**Work task**
Only one stretch of the listing below is wanted. Begin at the line that has "- rewrite Hi. lia.", stop after the line that has "Hypothesis Hbound : weight roots <= INT_MAX.", and repeat every line in between exactly.

━━━━━━━━━━━━━━━━

(** The work that is left: a directory in the queue costs its popping and what
    its subdirectories cost to list; an item taken from the pool has to be given
    back. *)
Definition cost (c : apc_t) : Z :=
  match c with
  | ATop | ANoTop => 3
  | APopping | ANoPopping => 2
  | AReturning b => 70 * weight b - 68 * zlen b + 10
  | AProcessing b => 70 * weight b - 68 * zlen b + 9
  | AListing n todo ls => 70 * weight todo + (70 * weight ls - 20 * zlen ls) + 2 * Z.of_nat n + 8
  | AAdding n ls => 70 * weight ls - 20 * zlen ls + 2 * Z.of_nat n + 7
  | APushing n ls => 70 * weight ls - 20 * zlen ls + 2 * Z.of_nat n + 6
  | ASubbing n => 2 * Z.of_nat n + 4
  | ASignalling n => 2 * Z.of_nat n + 5
  | ADraining => 1
  | AFinished => 0
  | ANoReturning _ => 7
  | ANoSubbing _ => 6
  | ANoSignalling => 5
  end.
Definition wcost (a : aworker_t) : Z := cost (apc a) + Z.of_nat (spare a).
Definition qcost (q : aqueue_t) : Z := 70 * weight (dirs q) - 20 * zlen (dirs q).

Lemma wcost_nonneg a : 0 <= wcost a.
Proof using Hbelow.
  unfold wcost. destruct (apc a) as [| |b|b|n todo ls|n ls|n ls| | | | | | | | | ]; cbn [cost]; try lia;
    try (pose proof (weight_len b); unfold zlen in *; lia); try (pose proof (weight_len ls); unfold zlen in *; lia).
  pose proof (weight_len ls). pose proof (weight_nonneg todo). unfold zlen in *. lia.
Qed.

Lemma step_cost intr a q a' q' ev : astep intr a q a' q' ev -> busy_ok a -> wcost a' + qcost q' < wcost a + qcost q.
Proof using Hbelow.
  unfold busy_ok, wcost, qcost. destruct 1; cbn [apc aworker spare dirs]; intros [Hs Hb]; try (cbn [cost]; lia).
  - destruct intr; cbn [cost]; lia.
  - assert (weight l = weight (take DIRS_PER_BATCH l) + weight (drop DIRS_PER_BATCH l)) by (unfold weight; rewrite <- tot_app, take_drop; done).
    assert (zlen l = zlen (take DIRS_PER_BATCH l) + zlen (drop DIRS_PER_BATCH l)) by (rewrite <- zlen_app, take_drop; done).
    destruct (take DIRS_PER_BATCH l) as [|p b]; cbn [cost]; [change (zlen (@nil nat)) with 0 in *; change (weight []) with 0 in *; lia|].
    rewrite zlen_cons in *. pose proof (zlen_nonneg b). lia.
  - cbn [cost]. assert (weight b = zlen b + weight (flat_map subdirs b)) as -> by (unfold weight at 1; by rewrite tot_subdirs, vsum_one).
    change (weight []) with 0. change (zlen (@nil nat)) with 0. unfold zlen. lia.
  - cbn [cost]. assert (weight (p :: todo) = weight [p] + weight todo) as -> by apply tot_cons. pose proof (weight_len [p]). change (zlen [p]) with 1 in *. lia.
  - cbn [cost]. assert (weight (p :: todo) = weight [p] + weight todo) as -> by apply tot_cons.
    assert (weight (ls ++ [p]) = weight ls + weight [p]) as -> by apply tot_app. rewrite zlen_app. change (zlen [p]) with 1. lia.
  - destruct ls as [|p ls]; cbn [cost]; change (weight []) with 0; change (zlen (@nil nat)) with 0; lia.
  - cbn [cost]. assert (weight (l ++ ls) = weight l + weight ls) as -> by apply tot_app. rewrite zlen_app. lia.
  - destruct (pend =? 1); cbn [cost]; lia.
  - destruct intr; cbn [cost]; lia.
  - cbn [cost]. assert (weight (p :: l) = weight [p] + weight l) as -> by apply tot_cons. pose proof (weight_len [p]). rewrite zlen_cons.
    change (zlen [p]) with 1 in *. lia.
  - destruct (pend =? 1); cbn [cost]; lia.
Qed.

Definition total_cost (s : gstate) : Z := zsum (map wcost (gws s)) + qcost (gq s) + (if gintr s then 0 else 1).

Lemma gstep_cost s s' : gstep s s' -> Forall busy_ok (gws s) -> total_cost s' < total_cost s.
Proof using Hbelow.
  intros [? t a a' q' ev Ht A|? Hi] B; unfold total_cost; cbn [gws gq gintr].
  - rewrite (zsum_map_insert wcost _ _ _ _ Ht). pose proof (step_cost _ _ _ _ _ _ A (Forall_lookup_1 _ _ _ _ B Ht)). lia.
  - rewrite Hi. lia.
Qed.

Lemma total_cost_nonneg s : 0 <= total_cost s.
Proof using Hbelow.
  unfold total_cost, qcost. pose proof (weight_len (dirs (gq s))). pose proof (zlen_nonneg (dirs (gq s))).
  assert (0 <= zsum (map wcost (gws s))) by (induction (gws s) as [|a l IH]; cbn; [done|pose proof (wcost_nonneg a); lia]). destruct (gintr s); lia.
Qed.

(** ** Invariants of the whole machine *)

Variable roots : list nat.
Hypothesis Hbound : weight roots <= INT_MAX.

Definition total (s : gstate) : Z := zlen (dirs (gq s)) + wsum share (gws s).

Record ginv (s : gstate) : Prop := {
  i_keeps val : seen val (gtr s) + tot val (dirs (gq s)) + wsum (fun c => tot val (owes c)) (gws s) = tot val roots;
  i_pending : apending (gq s) = total s;
  i_behind : wsum behind (gws s) <= zlen (scanned (gtr s));
  i_busy : Forall busy_ok (gws s);
  i_done : adone (gq s) = true \/ 0 < wsum signal (gws s) -> total s = 0;
  i_quiet : total s = 0 -> adone (gq s) = true \/ 0 < wsum signal (gws s) \/ gws s = [];
  i_leaving : gintr s = false -> adone (gq s) = false -> wsum leaving (gws s) = 0
}.

Lemma wsum_le f g l : (forall c, f c <= g c) -> wsum f l <= wsum g l.
Proof using. intros H. unfold wsum. induction l as [|a l IH]; cbn; [lia|]. specialize (H (apc a)). lia. Qed.
Lemma wsum_add f g l : wsum (fun c => f c + g c) l = wsum f l + wsum g l.
Proof using. unfold wsum. induction l as [|a l IH]; cbn; lia. Qed.

Lemma total_range s : (forall val, seen val (gtr s) + tot val (dirs (gq s)) + wsum (fun c => tot val (owes c)) (gws s) = tot val roots) ->
  wsum behind (gws s) <= zlen (scanned (gtr s)) -> 0 <= total s <= INT_MAX.
Proof using Hbelow Hbound.
  intros K B. unfold total, share. rewrite wsum_add. pose proof (wsum_nonneg due (gws s) due_nonneg). pose proof (wsum_nonneg behind (gws s) behind_nonneg).
  pose proof (zlen_nonneg (dirs (gq s))). split; [lia|]. specialize (K one). unfold seen in K. rewrite vsum_one in K.
  fold (weight (lost (gtr s))) in K. fold (weight (dirs (gq s))) in K. fold (weight roots) in K. pose proof (weight_len (dirs (gq s))).
  pose proof (weight_nonneg (lost (gtr s))).
  assert (wsum due (gws s) <= wsum (fun c => tot one (owes c)) (gws s)).
  { apply wsum_le. intros c. pose proof (due_owes c). pose proof (weight_len (owes c)). unfold weight in *. lia. }
  lia.
Qed.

━━━━━━━━━━━━━━━━

**Answer to this problem**
  - rewrite Hi. lia.
Qed.

Lemma total_cost_nonneg s : 0 <= total_cost s.
Proof using Hbelow.
  unfold total_cost, qcost. pose proof (weight_len (dirs (gq s))). pose proof (zlen_nonneg (dirs (gq s))).
  assert (0 <= zsum (map wcost (gws s))) by (induction (gws s) as [|a l IH]; cbn; [done|pose proof (wcost_nonneg a); lia]). destruct (gintr s); lia.
Qed.

(** ** Invariants of the whole machine *)

Variable roots : list nat.
Hypothesis Hbound : weight roots <= INT_MAX.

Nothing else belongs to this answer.